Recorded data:

------------------------------

(** The loop of [TransferEvents::extractEventsFromTrace]. *)
Fixpoint extractEventsFromTrace (st : transfer) (trace_activities_ : list nat)
  : outcome transfer :=
  match trace_activities_ with
  | [] => Ok st
  | activity :: rest =>
    '(st1, e) ← toResult st activity;
    a ← activity_at activity;
    st3 ← match e, linkedActivity a with
          | Some e, Some linked_activity =>
            r ← deref (tr_store st1) e;
            match extra_fields_ r with
            | Kineto _ =>
              '(st2, linked) ← toResult st1 linked_activity;
              r2 ← deref (tr_store st2) e;
              Ok (mkTransfer
                    (<[e := set_linked_activity linked r2]> (tr_store st2))
                    (results_ st2) (kineto_events_ st2) (kineto_activity_ st2))
            | _ => Err InternalAssert
            end
          | _, _ => Ok st1
          end;
    extractEventsFromTrace st3 rest
  end.

End TransferEvents.

(** The constructor of [TransferEvents]: [trace_activities] is what
    [trace->get()->activities()] points to, [kineto_activity] the
    [kineto_activity_] fields of the events when it starts.  [reassociate]
    stops at a null activity, so the loops after it run over activities that
    are not null. *)
Definition TransferEvents_new (soft_assert_raises : bool)
  (kLinkAsyncCpuGpu : Z) (use_rocm : bool) (currentThreadId : Z)
  (activities : list ITraceActivity) (s : store) (results : list ptr)
  (kineto_activity : gmap ptr nat)
  (trace_activities : option (list (option nat))) : outcome transfer :=
  match trace_activities with
  | None => Err InternalAssert
  | Some trace_activities_ =>
    st1 ← reassociate activities (mkTransfer s results ∅ kineto_activity)
            trace_activities_;
    st2 ← extractEventsFromTrace activities st1 (omap id trace_activities_);
    s3 ← setParents soft_assert_raises kLinkAsyncCpuGpu use_rocm
           currentThreadId (tr_store st2) (results_ st2);
    Ok (mkTransfer s3 (results_ st2) (kineto_events_ st2)
                   (kineto_activity_ st2))
  end.

(** ** Example inputs *)

(** A finished TorchOp at 10 without end time, child of a finished TorchOp
    [0,100]. *)
Definition open_ended_store : store :=
  [mkResult 0 1 (TorchOp (mkTorchOp 100 0 [])) true None [1%nat];
   mkResult 10 1 (TorchOp (mkTorchOp time_min 0 [])) true (Some 0%nat) []].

------------------------------

#### Task statement:
Which lines run from the one containing "Some trace_activities_ =>" to the end of the data? Output them exactly, with nothing added.

#### Solution for this problem:
  | Some trace_activities_ =>
    st1 ← reassociate activities (mkTransfer s results ∅ kineto_activity)
            trace_activities_;
    st2 ← extractEventsFromTrace activities st1 (omap id trace_activities_);
    s3 ← setParents soft_assert_raises kLinkAsyncCpuGpu use_rocm
           currentThreadId (tr_store st2) (results_ st2);
    Ok (mkTransfer s3 (results_ st2) (kineto_events_ st2)
                   (kineto_activity_ st2))
  end.

(** ** Example inputs *)

(** A finished TorchOp at 10 without end time, child of a finished TorchOp
    [0,100]. *)
Definition open_ended_store : store :=
  [mkResult 0 1 (TorchOp (mkTorchOp 100 0 [])) true None [1%nat];
   mkResult 10 1 (TorchOp (mkTorchOp time_min 0 [])) true (Some 0%nat) []].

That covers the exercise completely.